RECORDS PROVIDED:
□ □ □ □
(** The job's own request: the token moves, or the permission comes back. *)
Lemma queue_after_sender q rc j req rest q' :
  outbox j = req :: rest → queue_after q rc req = Some q' → ok_job q rc j →
  ok_job q' rc (sent j rest).
Proof.
  intros Hout Hq [Ht Hpe Hs Hre].
  assert (silent (at_ j) = true → req = CreateValues) as Hsil.
  { intros Hsil. apply Hs; [done|]. rewrite Hout. by left. }
  destruct (queue_after_tokens _ _ _ _ _ _ Hout Hq) as [Hle Heq]. split; cbn.
  - destruct (silent (at_ j)) eqn:Hp; [by rewrite Heq; auto|by eapply expected_less].
  - intros Hperm.
    assert (req ≠ ValueCreationDone ∧ ∀ cs, req ≠ Bye cs) as [Hd Hb].
    { destruct Hperm as [Hp|[[Hp _]|Hin]]; cbn in *.
      - rewrite Hsil by by rewrite Hp. done.
      - rewrite Hsil by by rewrite Hp. done.
      - split.
        + intros ->. by destruct (Hre [] rest Hout) as [_ Hno].
        + intros cs ->. apply list_elem_of_split in Hin as (l1 & l2 & ->).
          destruct (Hre (Bye cs :: l1) l2 Hout) as [Hno _]. apply (Hno cs). by left. }
    rewrite (queue_after_processing _ _ _ _ Hq Hd Hb). apply Hpe.
    unfold has_permission in *. cbn in Hperm. rewrite Hout, elem_of_cons. naive_solver.
  - intros Hp req' Hin. apply Hs; [done|]. rewrite Hout. by right.
  - intros before rest' ->. destruct (Hre (req :: before) rest' Hout) as [H1 H2]. split; [|done].
    intros cs Hcs. apply (H1 cs). by right.
Qed.
(** An operation on the transactions of a context succeeds exactly if it
    leaves the context usable: any error, of the database, of the broker or of a
    job that was waited for, leaves the connection state [Invalid], for this
    context and all its clones, and an operation on an [Invalid] state always
    fails, [txns] by panicking. No other context is affected. *)
Theorem operation_fails_iff_context_breaks o ctx ans (w : world) s :
  states w !! conns_state ctx = Some s →
  let '(r, w') := run_transactional o ctx ans w in
  (∀ l', l' ≠ conns_state ctx → states w' !! l' = states w !! l') ∧
  (is_ok r = true ↔ states w' !! conns_state ctx ≠ Some Invalid) ∧
  (s = Invalid →
   r = match o with
       | TheCommit | TheBlockingCommit => Err (Fault TxnCommit)
       | TheRollback => Err (Fault TxnRollback)
       | TheTxns => Err Panic
       end).
Proof.
  intros Hs. destruct o; cbn [run_transactional].
  - unfold commit. destruct (blocking ctx).
    + by apply ending_states; [|apply stateless_blocking_commit|apply blocking_commit_usable|intros ->].
    + by apply ending_states; [|apply stateless_commit|apply commit_usable|intros ->].
  - by apply ending_states; [|apply stateless_blocking_commit|apply blocking_commit_usable|intros ->].
  - by apply ending_states; [|apply stateless_rollback|apply rollback_usable|intros ->].
  - assert (conns_state ctx < length (states w)) as Hl by by eapply lookup_lt_Some.
    unfold mbind, op_bind. rewrite txns_run, Hs.
    destruct s as [| |t]; [destruct (pg_create ans)|..]; cbn.
    + split; [intros; by rewrite list_lookup_insert_ne|].
      rewrite list_lookup_insert_eq by done. naive_solver.
    + split; [intros; by rewrite list_lookup_insert_ne|].
      rewrite list_lookup_insert_eq by done. naive_solver.
    + naive_solver.
    + rewrite Hs. naive_solver.
Qed.

(** ** Jobs *)

Definition handed_out (e : effect) : option Job :=
  match e with Pushed job | Dispatched job => Some job | _ => None end.

Definition in_hand (p : pusher) : option Job :=
  match p with Publishing job => Some job | _ => None end.
(* ===== verification/VariantMeaning.v ===== *)
(** * What an asset definition stands for

    The meaning of the definitions of [VariantDefinition], as relations between what the
    author writes and the specification, that do not mention the conversion; and that the
    conversion computes them. *)

From S2P Require Import Prelude Bytes KeyValue NodeEntries ObjectGraph ObjectTar AttributeView PkgSpec PkgFields PkgNodes PkgNodesData PkgNode PkgLeaves PkgTree PkgViews PkgProps VariantDefinition.
From Stdlib Require Import NArith ZArith Init.Byte.
From stdpp Require Import base tactics list gmap strings.

Section meaning.
Context {X : Externals}.
Import PropDefinition.

(** ** Parts of a definition *)

(** The parts of a path, with a vertical tab between them. *)
Inductive joined : list text → text → Prop :=
| joined_none : joined [] []
| joined_one part : joined [part] part
| joined_more part parts path : parts ≠ [] → joined parts path → joined (part :: parts) (part ++ [x0b] ++ path).

(** The argument of the identity function. *)
Inductive takes_from : ValueFrom.t → AttrFuncInputSpec.t → Prop :=
| takes_from_input s : takes_from (ValueFrom.InputSocket s) (AttrFuncInputSpec.InputSocket (str "identity") s None false)
| takes_from_output s : takes_from (ValueFrom.OutputSocket s) (AttrFuncInputSpec.OutputSocket (str "identity") s None false)
| takes_from_prop parts path : joined parts path →
    takes_from (ValueFrom.Prop_ parts) (AttrFuncInputSpec.Prop_ (str "identity") path None false).

(** A value may come from somewhere; then the identity function gets it. *)
Inductive source (identity : text) : option ValueFrom.t → option text → list AttrFuncInputSpec.t → Prop :=
| no_source : source identity None None []
| some_source v i : takes_from v i → source identity (Some v) (Some identity) [i].

Inductive same_widget : WidgetKind.t → PropSpecWidgetKind.t → Prop :=
| same_array : same_widget WidgetKind.Array PropSpecWidgetKind.Array
| same_checkbox : same_widget WidgetKind.Checkbox PropSpecWidgetKind.Checkbox
| same_color : same_widget WidgetKind.Color PropSpecWidgetKind.Color
| same_combo_box : same_widget WidgetKind.ComboBox PropSpecWidgetKind.ComboBox
| same_header : same_widget WidgetKind.Header PropSpecWidgetKind.Header
| same_map : same_widget WidgetKind.Map PropSpecWidgetKind.Map
| same_secret : same_widget WidgetKind.Secret PropSpecWidgetKind.Secret
| same_select : same_widget WidgetKind.Select PropSpecWidgetKind.Select
| same_text : same_widget WidgetKind.Text PropSpecWidgetKind.Text
| same_text_area : same_widget WidgetKind.TextArea PropSpecWidgetKind.TextArea.

Inductive same_widgets : option PropWidgetDefinition → option PropSpecWidgetKind.t → option Json → Prop :=
| no_widget : same_widgets None None None
| a_widget w k : same_widget (widget_kind w) k → same_widgets (Some w) (Some k) (options w).

(** A link is a URL. *)
Inductive links_to : option text → option Url → Prop :=
| no_link : links_to None None
| a_link l u : url_parse l = Some u → links_to (Some l) (Some u).

(** A function for a key of a map. *)
Definition map_key_meant (identity : text) (f : MapKeyFunc.t) (s : MapKeyFuncSpec.t) : Prop :=
  MapKeyFuncSpec.key s = MapKeyFunc.key f ∧ MapKeyFuncSpec.func_unique_id s = identity ∧
  ∃ func, source identity (MapKeyFunc.value_from f) func (MapKeyFuncSpec.inputs s).

(** ** Props *)

(** What is written of a prop. References to links by their names have no meaning. *)
Record data_meant (identity : text) (d : PropDefinition.t) (s : PropSpec.PropSpecData) : Prop := {
  meant_name : PropSpec.data_name s = name d;
  meant_default : PropSpec.default_value s = default_value d;
  meant_validations : PropSpec.validations s = Some (default [] (validations d));
  meant_source : ∃ inputs, PropSpec.inputs s = Some inputs ∧ source identity (value_from d) (PropSpec.func_unique_id s) inputs;
  meant_widget : same_widgets (widget d) (PropSpec.widget_kind s) (PropSpec.widget_options s);
  meant_hidden : PropSpec.hidden s = Some (bool_decide (hidden d = Some true));
  meant_link : links_to (doc_link d) (PropSpec.doc_link s);
}.

Inductive prop_meant (identity : text) : PropDefinition.t → PropSpec.t → Prop :=
| array_meant d data e p : kind d = PropKind.Array → data_meant identity d data → entry d = Some e → prop_meant identity e p →
    prop_meant identity d (PropSpec.Array (name d) (Some data) None p)
| map_meant d data e p keys : kind d = PropKind.Map → data_meant identity d data → entry d = Some e → prop_meant identity e p →
    Forall2 (map_key_meant identity) (default [] (map_key_funcs d)) keys →
    prop_meant identity d (PropSpec.Map (name d) (Some data) None p (Some keys))
| object_meant d data ps : kind d = PropKind.Object → data_meant identity d data → Forall2 (prop_meant identity) (children d) ps →
    prop_meant identity d (PropSpec.Object (name d) (Some data) None ps)
| boolean_meant d data : kind d = PropKind.Boolean → data_meant identity d data →
    prop_meant identity d (PropSpec.Boolean (name d) (Some data) None)
| integer_meant d data : kind d = PropKind.Integer → data_meant identity d data →
    prop_meant identity d (PropSpec.Number (name d) (Some data) None)
| string_meant d data : kind d = PropKind.String_ → data_meant identity d data →
    prop_meant identity d (PropSpec.String_ (name d) (Some data) None).

(** ** Sockets and the values below [/root/si] *)

Record socket_meant (kind : SocketSpecKind.t) (identity : text) (d : SocketDefinition.t) (s : SocketSpec.t) : Prop := {
  socket_name_meant : SocketSpec.name s = SocketDefinition.name d;
  socket_id_meant : SocketSpec.unique_id s = None;
  socket_data_meant : ∃ data, SocketSpec.data s = Some data ∧
    SocketSpec.kind data = kind ∧ SocketSpec.data_name data = SocketDefinition.name d ∧
    (SocketSpec.arity data = SocketSpecArity.One ↔ SocketDefinition.arity d = Some SocketArity.One) ∧
    SocketSpec.ui_hidden data = bool_decide (SocketDefinition.ui_hidden d = Some true) ∧
    source identity (SocketDefinition.value_from d) (SocketSpec.func_unique_id data) (SocketSpec.inputs s);
}.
□ □ □ □
TASK TO CARRY OUT: The reply should hold only the lines of the listing above starting at the line containing "(** What is" and ending at the line containing "meant_validations : PropSpec.validations", exactly as written.

COMPLETED TASK:
(** What is written of a prop. References to links by their names have no meaning. *)
Record data_meant (identity : text) (d : PropDefinition.t) (s : PropSpec.PropSpecData) : Prop := {
  meant_name : PropSpec.data_name s = name d;
  meant_default : PropSpec.default_value s = default_value d;
  meant_validations : PropSpec.validations s = Some (default [] (validations d));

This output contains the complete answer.